BEGIN EXERCISE INPUTS

(* ===== verification/Lifecycle.v ===== *)
(** Graceful shutdown and mode changes: backend/core/graceful_shutdown.py and
    backend/core/mode_manager.py.

    What the registered coroutines and order tasks do when they are stopped is part of
    the registration ([Outcome], [Task]); which orders complete while the shutdown polls
    is an argument.  [log] is a ghost record of what was called. *)

From stdpp Require Import base option list sets strings.
From Stdlib Require Import ZArith Lia Floats.SpecFloat.
From S2P Require Import Prelude PyFloat PyDict Constants KisClient.

(** * Graceful shutdown *)

Inductive ShutdownPhase := RUNNING | DRAINING | STOPPING_SERVICES | CLEANUP | COMPLETED.
#[global] Instance ShutdownPhase_eq_dec : EqDecision ShutdownPhase.
Proof. solve_decision. Defined.

(** A stop coroutine or a cleanup callback under its time limit *)
Inductive Outcome := Returns | TimesOut | Raises.
#[global] Instance Outcome_eq_dec : EqDecision Outcome.
Proof. solve_decision. Defined.
(** The task of a pending order: absent, finished, or how it takes its cancellation
    within five seconds *)
Inductive Task := NoTask | Done | Cancels | Lingers | Finishes | Fails.

Record PendingOrder := { order_id : string; ticker : string; task : Task }.

Inductive Call := CancelTask (id : string) | StopService (name : string) | RunCleanup (n : nat).

Record Results := { services_stopped : list string; orders_drained : Z; orders_cancelled : Z }.

Module GracefulShutdownManager.
Record t := {
  _phase : ShutdownPhase;
  _services : list (string * Outcome);
  _pending_orders : list (string * PendingOrder);
  _accepting_orders : bool;
  _shutdown_event : bool;
  _cleanup_callbacks : list Outcome;
  log : list Call;
}.
Definition init : t := {|
  _phase := RUNNING; _services := []; _pending_orders := []; _accepting_orders := true; _shutdown_event := false;
  _cleanup_callbacks := []; log := [] |}.

Definition set_phase (p : ShutdownPhase) (m : t) : t := {|
  _phase := p; _services := m.(_services); _pending_orders := m.(_pending_orders);
  _accepting_orders := m.(_accepting_orders); _shutdown_event := m.(_shutdown_event);
  _cleanup_callbacks := m.(_cleanup_callbacks); log := m.(log) |}.
Definition set_pending (l : list (string * PendingOrder)) (m : t) : t := {|
  _phase := m.(_phase); _services := m.(_services); _pending_orders := l;
  _accepting_orders := m.(_accepting_orders); _shutdown_event := m.(_shutdown_event);
  _cleanup_callbacks := m.(_cleanup_callbacks); log := m.(log) |}.
Definition called (c : Call) (m : t) : t := {|
  _phase := m.(_phase); _services := m.(_services); _pending_orders := m.(_pending_orders);
  _accepting_orders := m.(_accepting_orders); _shutdown_event := m.(_shutdown_event);
  _cleanup_callbacks := m.(_cleanup_callbacks); log := m.(log) ++ [c] |}.

Definition register_service (name : string) (o : Outcome) (m : t) : t := {|
  _phase := m.(_phase); _services := m.(_services) ++ [(name, o)]; _pending_orders := m.(_pending_orders);
  _accepting_orders := m.(_accepting_orders); _shutdown_event := m.(_shutdown_event);
  _cleanup_callbacks := m.(_cleanup_callbacks); log := m.(log) |}.
Definition register_cleanup (o : Outcome) (m : t) : t := {|
  _phase := m.(_phase); _services := m.(_services); _pending_orders := m.(_pending_orders);
  _accepting_orders := m.(_accepting_orders); _shutdown_event := m.(_shutdown_event);
  _cleanup_callbacks := m.(_cleanup_callbacks) ++ [o]; log := m.(log) |}.
Definition register_pending_order (p : PendingOrder) (m : t) : bool * t :=
  if negb m.(_accepting_orders) then (false, m)
  else (true, set_pending (dict_set p.(order_id) p m.(_pending_orders)) m).
Definition complete_pending_order (id : string) (m : t) : t := set_pending (dict_del id m.(_pending_orders)) m.

(** What other tasks do to the manager during one second of sleep *)
Inductive Other := Completed (id : string) | Registered (p : PendingOrder).
Definition other (o : Other) (m : t) : t :=
  match o with Completed id => complete_pending_order id m | Registered p => (register_pending_order p m).2 end.

(** [_drain_pending_orders]: [left] polls are left until [elapsed] reaches the timeout. *)
Fixpoint poll (meanwhile : nat → list Other) (left elapsed : nat) (m : t) : t :=
  match left with
  | O => m
  | S left' =>
      match m.(_pending_orders) with
      | [] => m
      | _ => poll meanwhile left' (S elapsed) (run_ops other (meanwhile elapsed) m)
      end
  end.
Definition _drain_pending_orders (timeout : Z) (meanwhile : nat → list Other) (m : t) : Z * t :=
  match m.(_pending_orders) with
  | [] => (0, m)
  | l =>
      let m' := poll meanwhile (Z.to_nat timeout) 0 m in
      (Z.of_nat (length l) - Z.of_nat (length m'.(_pending_orders)), m')
  end.

(** [_cancel_remaining_orders]: [None] is the exception of a task that fails while it is
    cancelled, which only [CancelledError] and [TimeoutError] are caught for. *)
Fixpoint cancel_all (l : list (string * PendingOrder)) (cancelled : Z) (m : t) : option Z * t :=
  match l with
  | [] => (Some cancelled, set_pending [] m)
  | (id, p) :: l' =>
      match p.(task) with
      | NoTask | Done => cancel_all l' (cancelled + 1) m
      | Cancels | Lingers | Finishes => cancel_all l' (cancelled + 1) (called (CancelTask id) m)
      | Fails => (None, called (CancelTask id) m)
      end
  end.
Definition _cancel_remaining_orders (m : t) : option Z * t := cancel_all m.(_pending_orders) 0 m.

Fixpoint stop_services (l : list (string * Outcome)) (stopped : list string) (m : t) : list string * t :=
  match l with
  | [] => (stopped, m)
  | (name, o) :: l' =>
      stop_services l' (if bool_decide (o = Returns) then stopped ++ [name] else stopped) (called (StopService name) m)
  end.
Fixpoint clean_up (l : list Outcome) (n : nat) (m : t) : t :=
  match l with
  | [] => m
  | _ :: l' => clean_up l' (S n) (called (RunCleanup n) m)
  end.

Inductive Reply := AlreadyInProgress | Finished (r : Results).
Definition finish (drained cancelled : Z) (m : t) : result unit Reply * t :=
  let m := set_phase STOPPING_SERVICES m in
  let '(stopped, m) := stop_services (rev m.(_services)) [] m in
  let m := set_phase CLEANUP m in
  let m := clean_up m.(_cleanup_callbacks) 0 m in
  (Ok (Finished {| services_stopped := stopped; orders_drained := drained; orders_cancelled := cancelled |}),
   {| _phase := COMPLETED; _services := m.(_services); _pending_orders := m.(_pending_orders);
      _accepting_orders := m.(_accepting_orders); _shutdown_event := true;
      _cleanup_callbacks := m.(_cleanup_callbacks); log := m.(log) |}).
Definition shutdown (timeout : Z) (meanwhile : nat → list Other) (m : t) : result unit Reply * t :=
  if negb (bool_decide (m.(_phase) = RUNNING)) then (Ok AlreadyInProgress, m)
  else
    let m := {| _phase := DRAINING; _services := m.(_services); _pending_orders := m.(_pending_orders);
                _accepting_orders := false; _shutdown_event := m.(_shutdown_event);
                _cleanup_callbacks := m.(_cleanup_callbacks); log := m.(log) |} in
    let '(drained, m) := _drain_pending_orders timeout meanwhile m in
    match m.(_pending_orders) with
    | [] => finish drained 0 m
    | _ =>
        match _cancel_remaining_orders m with
        | (Some cancelled, m) => finish drained cancelled m
        | (None, m) => (Err tt, m)
        end
    end.

(** ** Properties *)

Lemma stop_services_spec l stopped m :
  stop_services l stopped m =
    (stopped ++ (List.filter (λ s, bool_decide (s.2 = Returns)) l).*1,
     {| _phase := m.(_phase); _services := m.(_services); _pending_orders := m.(_pending_orders);
        _accepting_orders := m.(_accepting_orders); _shutdown_event := m.(_shutdown_event);
        _cleanup_callbacks := m.(_cleanup_callbacks); log := m.(log) ++ (StopService <$> l.*1) |}).
Proof.
  revert stopped m. induction l as [|[name o] l IH]; intros stopped m; cbn; [rewrite !app_nil_r; by destruct m|].
  rewrite IH. cbn. rewrite <- app_assoc. case_bool_decide; cbn; by rewrite <- ?app_assoc.
Qed.
Lemma clean_up_spec l n m :
  clean_up l n m =
    {| _phase := m.(_phase); _services := m.(_services); _pending_orders := m.(_pending_orders);
       _accepting_orders := m.(_accepting_orders); _shutdown_event := m.(_shutdown_event);
       _cleanup_callbacks := m.(_cleanup_callbacks); log := m.(log) ++ (RunCleanup <$> seq n (length l)) |}.
Proof.
  revert n m. induction l as [|o l IH]; intros n m; cbn; [rewrite app_nil_r; by destruct m|].
  rewrite IH. cbn. by rewrite <- app_assoc.
Qed.

(** What a closed manager keeps while others run: only completions change it. *)
Lemma others_closed l m :
  m.(_accepting_orders) = false →
  ∃ p, run_ops other l m = set_pending p m ∧ (length p ≤ length m.(_pending_orders))%nat ∧ ∀ x, x ∈ p → x ∈ m.(_pending_orders).
Proof.
  unfold run_ops. revert m. induction l as [|o l IH]; intros m Ha; [exists m.(_pending_orders); by destruct m|]. cbn [foldl].
  destruct o as [id|q].
  - destruct (IH (complete_pending_order id m) Ha) as (p & Hp & Hl & Hx). exists p. cbn [other]. rewrite Hp. cbn in *.
    split; [done|]. assert (length (dict_del id m.(_pending_orders)) ≤ length m.(_pending_orders))%nat as Hd.
    { clear. induction m.(_pending_orders) as [|[k v] d IHd]; cbn; [lia|]. case_bool_decide; cbn; lia. }
    split; [lia|]. intros x Hx'. by eapply dict_del_elem, Hx.
  - cbn [other]. assert ((register_pending_order q m).2 = m) as -> by (unfold register_pending_order; by rewrite Ha).
    by apply IH.
Qed.

Lemma poll_spec meanwhile left elapsed m :
  m.(_accepting_orders) = false →
  ∃ p, poll meanwhile left elapsed m = set_pending p m ∧
    (length p ≤ length m.(_pending_orders))%nat ∧ ∀ x, x ∈ p → x ∈ m.(_pending_orders).
Proof.
  revert elapsed m. induction left as [|left IH]; intros elapsed m Ha; cbn [poll];
    [exists m.(_pending_orders); by destruct m|].
  destruct m.(_pending_orders) as [|x l] eqn:El; [exists []; rewrite <- El; by destruct m|].
  destruct (others_closed (meanwhile elapsed) m Ha) as (p & -> & Hl & Hx).
  destruct (IH (S elapsed) (set_pending p m) Ha) as (p' & -> & Hl' & Hx'). exists p'. rewrite El in Hl, Hx. cbn in *.
  split; [done|]. split; [lia|]. auto.
Qed.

END EXERCISE INPUTS

YOUR INSTRUCTIONS:
Search the data and copy each line containing "DRAINING".

SOLUTION BELOW:
Inductive ShutdownPhase := RUNNING | DRAINING | STOPPING_SERVICES | CLEANUP | COMPLETED.
    let m := {| _phase := DRAINING; _services := m.(_services); _pending_orders := m.(_pending_orders);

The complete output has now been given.